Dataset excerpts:

(* ===== verification/PyFloat.v ===== *)
(** IEEE 754 binary64, the [float] of Python, on the Standard Library's
    executable specification [SpecFloat] (53 bits of precision, exponents below
    1024), with what the program uses of it: conversion from integers and
    decimal ratios (correctly rounded), comparison (also with integers, exact as
    in Python), division, [round(x, 2)] and [repr]. *)
From Stdlib Require Import Ascii SpecFloat.
From S2P Require Import Prelude.
From S2P Require Import PyStr.

Local Open Scope Z_scope.

Abbreviation float := spec_float.
Definition prec : Z := 53.
Definition emax : Z := 1024.

(** [float(n)] rounds to nearest, ties to even; the result is infinite when
    Python raises [OverflowError]. *)
Definition f_of_Z (n : Z) : float := binary_normalize prec emax n 0 false.

(** The correctly rounded quotient of two integers: [n / d] on ints, and
    [float(Decimal)] with [d] a power of ten. *)
Definition f_of_ratio (n : Z) (d : positive) : float :=
  match n with
  | Z0 => S754_zero false
  | Zpos p => let '(q, e, l) := SFdiv_core_binary prec emax (Zpos p) 0 (Zpos d) 0 in
      binary_round_aux prec emax false q e l
  | Zneg p => let '(q, e, l) := SFdiv_core_binary prec emax (Zpos p) 0 (Zpos d) 0 in
      binary_round_aux prec emax true q e l
  end.

Definition f_div (x y : float) : float := SFdiv prec emax x y.
Definition f_zero : float := S754_zero false.
Definition f_inf : float := S754_infinity false.
Definition f_neg_inf : float := S754_infinity true.

Definition is_infinite (x : float) : bool :=
  match x with S754_infinity _ => true | _ => false end.

(** The comparisons of Python; all are false on a NaN. *)
Definition f_ltb (x y : float) : bool := SFltb x y.
Definition f_leb (x y : float) : bool := SFleb x y.
Definition f_eqb (x y : float) : bool := SFeqb x y.

(** [max(a, b)] and [min(a, b)]: the first argument unless the second wins. *)
Definition f_max (a b : float) : float := if f_ltb a b then b else a.
Definition f_min (a b : float) : float := if f_ltb b a then b else a.

(** The sign, mantissa and exponent as an exact signed mantissa. *)
Definition signed (s : bool) (m : positive) : Z := if s then Zneg m else Zpos m.

(** Exact comparison of an integer with a float, as Python compares them. *)
Definition Z_compare_f (n : Z) (x : float) : option comparison :=
  match x with
  | S754_nan => None
  | S754_infinity s => Some (if s then Gt else Lt)
  | S754_zero _ => Some (n ?= 0)
  | S754_finite s m e =>
      Some (if 0 <=? e then n ?= signed s m * 2 ^ e else n * 2 ^ (- e) ?= signed s m)
  end.

(** Division of integers rounding half to even ([d > 0]). *)
Definition div_half_even (n d : Z) : Z :=
  let q := n / d in let r := n mod d in
  match 2 * r ?= d with
  | Lt => q
  | Gt => q + 1
  | Eq => if Z.even q then q else q + 1
  end.

(** [round(x, 2)]: the nearest multiple of 1/100 of the exact binary value. *)
Definition f_round2 (x : float) : float :=
  match x with
  | S754_finite s m e =>
      let n := if 0 <=? e then Zpos m * 2 ^ e * 100
               else div_half_even (Zpos m * 100) (2 ^ (- e)) in
      let r := f_of_ratio n 100 in if s then SFopp r else r
  | _ => x
  end.

(** ** [repr]: the shortest decimal that rounds to the same float *)

(** The exact value of a positive finite float as a fraction. *)
Definition pos_ratio (m : positive) (e : Z) : Z * Z :=
  if 0 <=? e then (Zpos m * 2 ^ e, 1) else (Zpos m, 2 ^ (- e)).

(** [d * 10^k] as a float. *)
Definition f_of_decimal (d : Z) (k : Z) : float :=
  if 0 <=? k then f_of_Z (d * 10 ^ k) else f_of_ratio d (Z.to_pos (10 ^ (- k))).

(** The decimal exponent: [10^E <= n/d < 10^(E+1)], from an estimate. *)
Fixpoint fix_exponent (fuel : nat) (n d E : Z) : Z :=
  match fuel with
  | O => E
  | S fuel =>
      let ge_pow k := if 0 <=? k then d * 10 ^ k <=? n else d <=? n * 10 ^ (- k) in
      if negb (ge_pow E) then fix_exponent fuel n d (E - 1)
      else if ge_pow (E + 1) then fix_exponent fuel n d (E + 1)
      else E
  end.
Definition decimal_exponent (n d : Z) : Z :=
  fix_exponent 6 n d ((Z.log2 n - Z.log2 d) * 30103 / 100000).

(** The [p]-digit decimal [c * 10^k] nearest to [n/d] among those that round to
    [x], if there is one. *)
Definition try_digits (x : float) (n d k : Z) : option Z :=
  let a := if 0 <=? k then n else n * 10 ^ (- k) in
  let b := if 0 <=? k then d * 10 ^ k else d in
  let near := div_half_even a b in
  let other := if near =? a / b then near + 1 else a / b in
  if f_eqb (f_of_decimal near k) x then Some near
  else if f_eqb (f_of_decimal other k) x then Some other
  else None.

Fixpoint shortest (todo : nat) (x : float) (n d k : Z) : Z * Z :=
  match todo with
  | O => (div_half_even (if 0 <=? k then n else n * 10 ^ (- k)) (if 0 <=? k then d * 10 ^ k else d), k)
  | S todo =>
      match try_digits x n d k with
      | Some c => (c, k)
      | None => shortest todo x n d (k - 1)
      end
  end.

Definition zeros (n : Z) : string := Z.iter n (String "0"%char) ""%string.

(** The layout of [float.__repr__]: positional when the decimal point falls in
    [(-4, 16]], scientific otherwise. *)
Definition format_repr (c k : Z) : string :=
  let ds := str_of_Z c in
  let len := Z.of_nat (String.length ds) in
  let decpt := len + k in
  if ((-4 <? decpt) && (decpt <=? 16))%bool then
    if decpt <=? 0 then "0." +:+ zeros (- decpt) +:+ ds
    else if len <=? decpt then ds +:+ zeros (decpt - len) +:+ ".0"
    else String.substring 0 (Z.to_nat decpt) ds +:+ "." +:+
         String.substring (Z.to_nat decpt) (Z.to_nat (len - decpt)) ds
  else
    let mant := if len =? 1 then ds
                else String.substring 0 1 ds +:+ "." +:+ String.substring 1 (Z.to_nat (len - 1)) ds in
    let ex := decpt - 1 in
    let exs := str_of_Z (Z.abs ex) in
    mant +:+ "e" +:+ (if ex <? 0 then "-" else "+") +:+
      (if (Z.abs ex <? 10) then "0" +:+ exs else exs).

(** Drop the trailing zeros of a coefficient. *)
Fixpoint drop_zeros (fuel : nat) (c k : Z) : Z * Z :=
  match fuel with
  | O => (c, k)
  | S fuel => if (c mod 10 =? 0) then drop_zeros fuel (c / 10) (k + 1) else (c, k)
  end.

Definition f_repr (x : float) : string :=
  match x with
  | S754_nan => "nan"
  | S754_infinity s => if s then "-inf" else "inf"
  | S754_zero s => if s then "-0.0" else "0.0"
  | S754_finite s m e =>
      let '(n, d) := pos_ratio m e in
      let '(c, k) := shortest 16 (S754_finite false m e) n d (decimal_exponent n d) in
      let '(c, k) := drop_zeros 20 c k in
      (if s then "-" else "") +:+ format_repr c k
  end.

Example f_repr_half : f_repr (f_of_ratio 1 2) = "0.5".
Proof. vm_compute. reflexivity. Qed.
Example f_repr_tenth : f_repr (f_of_ratio 1 10) = "0.1".
Proof. vm_compute. reflexivity. Qed.
Example f_repr_int : f_repr (f_of_Z 500) = "500.0".
Proof. vm_compute. reflexivity. Qed.
Example f_repr_sci : f_repr (f_of_Z (10 ^ 16)) = "1e+16".
Proof. vm_compute. reflexivity. Qed.
Example f_repr_small : f_repr (f_of_ratio (-25) 1000000) = "-2.5e-05".
Proof. vm_compute. reflexivity. Qed.
Example f_repr_third : f_repr (f_of_ratio 1 3) = "0.3333333333333333".
Proof. vm_compute. reflexivity. Qed.
Example f_repr_sum : f_repr (f_of_ratio 30000000000000004 100000000000000000) = "0.30000000000000004".
Proof. vm_compute. reflexivity. Qed.
Example f_repr_money : f_repr (f_of_ratio 19999900 10000) = "1999.99".
Proof. vm_compute. reflexivity. Qed.
Example f_round2_ex : f_repr (f_round2 (f_of_ratio 2675 1000)) = "2.67".
Proof. vm_compute. reflexivity. Qed.
Example f_not_exact : f_eqb (f_of_Z (2 ^ 53)) (f_of_Z (2 ^ 53 + 1)) = true.
Proof. vm_compute. reflexivity. Qed.

(** ** Order *)

Definition mirror (c : comparison) : comparison := CompOpp c.

Lemma SFcompare_swap x y : SFcompare y x = CompOpp <$> SFcompare x y.
Proof.
  destruct x as [[]|[]| |[] m e], y as [[]|[]| |[] m' e']; try reflexivity; simpl;
    rewrite (Z.compare_antisym e e');
    destruct (e ?= e') eqn:He; try reflexivity; simpl;
    change (Pos.compare_cont Eq m' m) with (m' ?= m)%positive;
    change (Pos.compare_cont Eq m m') with (m ?= m')%positive;
    rewrite (Pos.compare_antisym m m'); by destruct (m ?= m')%positive.
Qed.

(** A float is not both above one bound and below it. *)
Lemma f_ltb_asym x y : f_ltb x y = true → f_ltb y x = false.
Proof.
  unfold f_ltb, SFltb. rewrite (SFcompare_swap x y).
  by destruct (SFcompare x y) as [[]|].
Qed.

(** Floats that are not NaN in the order of [SFcompare]: class, exponent, mantissa. *)
Definition rank (x : float) : Z * Z * Z :=
  match x with
  | S754_infinity true => (0, 0, 0)
  | S754_finite true m e => (1, - e, Z.neg m)
  | S754_zero _ | S754_nan => (2, 0, 0)
  | S754_finite false m e => (3, e, Z.pos m)
  | S754_infinity false => (4, 0, 0)
  end%Z.
Definition is_nan (x : float) : bool := match x with S754_nan => true | _ => false end.
Definition rank_lt (a b : Z * Z * Z) : Prop :=
  (a.1.1 < b.1.1 \/ a.1.1 = b.1.1 /\ (a.1.2 < b.1.2 \/ a.1.2 = b.1.2 /\ a.2 < b.2))%Z.

Lemma f_ltb_rank x y :
  is_nan x = false → is_nan y = false → f_ltb x y = true ↔ rank_lt (rank x) (rank y).
Proof.
  unfold f_ltb, SFltb, rank_lt. intros Hx Hy.
  destruct x as [[]|[]| |[] mx ex], y as [[]|[]| |[] my ey]; try done; simpl;
    try (split; [done | lia]); try (split; [lia | done]).
  - destruct (Z.compare_spec ex ey); simpl; try (split; [done | lia]); try (split; [lia | done]).
    change (Pos.compare_cont Eq mx my) with (mx ?= my)%positive.
    destruct (Pos.compare_spec mx my); simpl; split; try done; try congruence; intros; lia.
  - destruct (Z.compare_spec ex ey); simpl; try (split; [done | lia]); try (split; [lia | done]).
    change (Pos.compare_cont Eq mx my) with (mx ?= my)%positive.
    destruct (Pos.compare_spec mx my); simpl; split; try done; try congruence; intros; lia.
Qed.

Lemma f_leb_rank x y :
  is_nan x = false → is_nan y = false → f_leb x y = true ↔ ¬ rank_lt (rank y) (rank x).
Proof.
  intros Hx Hy. rewrite <- f_ltb_rank by done. unfold f_ltb, f_leb, SFltb, SFleb.
  rewrite (SFcompare_swap x y). destruct (SFcompare x y) as [[]|] eqn:Hc; simpl; try (split; congruence).
  exfalso. destruct x as [[]|[]| |[] mx ex], y as [[]|[]| |[] my ey]; try done; simpl in Hc; by repeat case_match.
Qed.

Lemma f_ltb_not_nan x y : f_ltb x y = true → is_nan x = false ∧ is_nan y = false.
Proof. by destruct x as [[]|[]| |[] mx ex], y as [[]|[]| |[] my ey]. Qed.
Lemma f_leb_not_nan x y : f_leb x y = true → is_nan x = false ∧ is_nan y = false.
Proof. by destruct x as [[]|[]| |[] mx ex], y as [[]|[]| |[] my ey]. Qed.
Lemma f_ltb_leb x y : f_ltb x y = true → f_leb x y = true.
Proof.
  intros H. destruct (f_ltb_not_nan _ _ H). apply f_leb_rank; [done..|].
  apply f_ltb_rank in H; [|done..]. unfold rank_lt in *. lia.
Qed.

(** Nothing lies between crossed bounds. *)
Lemma f_crossed lo x hi : f_leb lo x = true → f_leb x hi = true → f_ltb hi lo = false.
Proof.
  intros H1 H2. destruct (f_leb_not_nan _ _ H1) as [N1 N2]. destruct (f_leb_not_nan _ _ H2) as [_ N3].
  apply not_true_iff_false. rewrite f_ltb_rank by done.
  apply f_leb_rank in H1, H2; [|done..]. unfold rank_lt in *. lia.
Qed.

THE PROBLEM:
Print only the lines from the top of the data above down to the line holding "Definition f_zero : float := S754_zero false.", inclusive.

RESPONSE AREA:
(* ===== verification/PyFloat.v ===== *)
(** IEEE 754 binary64, the [float] of Python, on the Standard Library's
    executable specification [SpecFloat] (53 bits of precision, exponents below
    1024), with what the program uses of it: conversion from integers and
    decimal ratios (correctly rounded), comparison (also with integers, exact as
    in Python), division, [round(x, 2)] and [repr]. *)
From Stdlib Require Import Ascii SpecFloat.
From S2P Require Import Prelude.
From S2P Require Import PyStr.

Local Open Scope Z_scope.

Abbreviation float := spec_float.
Definition prec : Z := 53.
Definition emax : Z := 1024.

(** [float(n)] rounds to nearest, ties to even; the result is infinite when
    Python raises [OverflowError]. *)
Definition f_of_Z (n : Z) : float := binary_normalize prec emax n 0 false.

(** The correctly rounded quotient of two integers: [n / d] on ints, and
    [float(Decimal)] with [d] a power of ten. *)
Definition f_of_ratio (n : Z) (d : positive) : float :=
  match n with
  | Z0 => S754_zero false
  | Zpos p => let '(q, e, l) := SFdiv_core_binary prec emax (Zpos p) 0 (Zpos d) 0 in
      binary_round_aux prec emax false q e l
  | Zneg p => let '(q, e, l) := SFdiv_core_binary prec emax (Zpos p) 0 (Zpos d) 0 in
      binary_round_aux prec emax true q e l
  end.

Definition f_div (x y : float) : float := SFdiv prec emax x y.
Definition f_zero : float := S754_zero false.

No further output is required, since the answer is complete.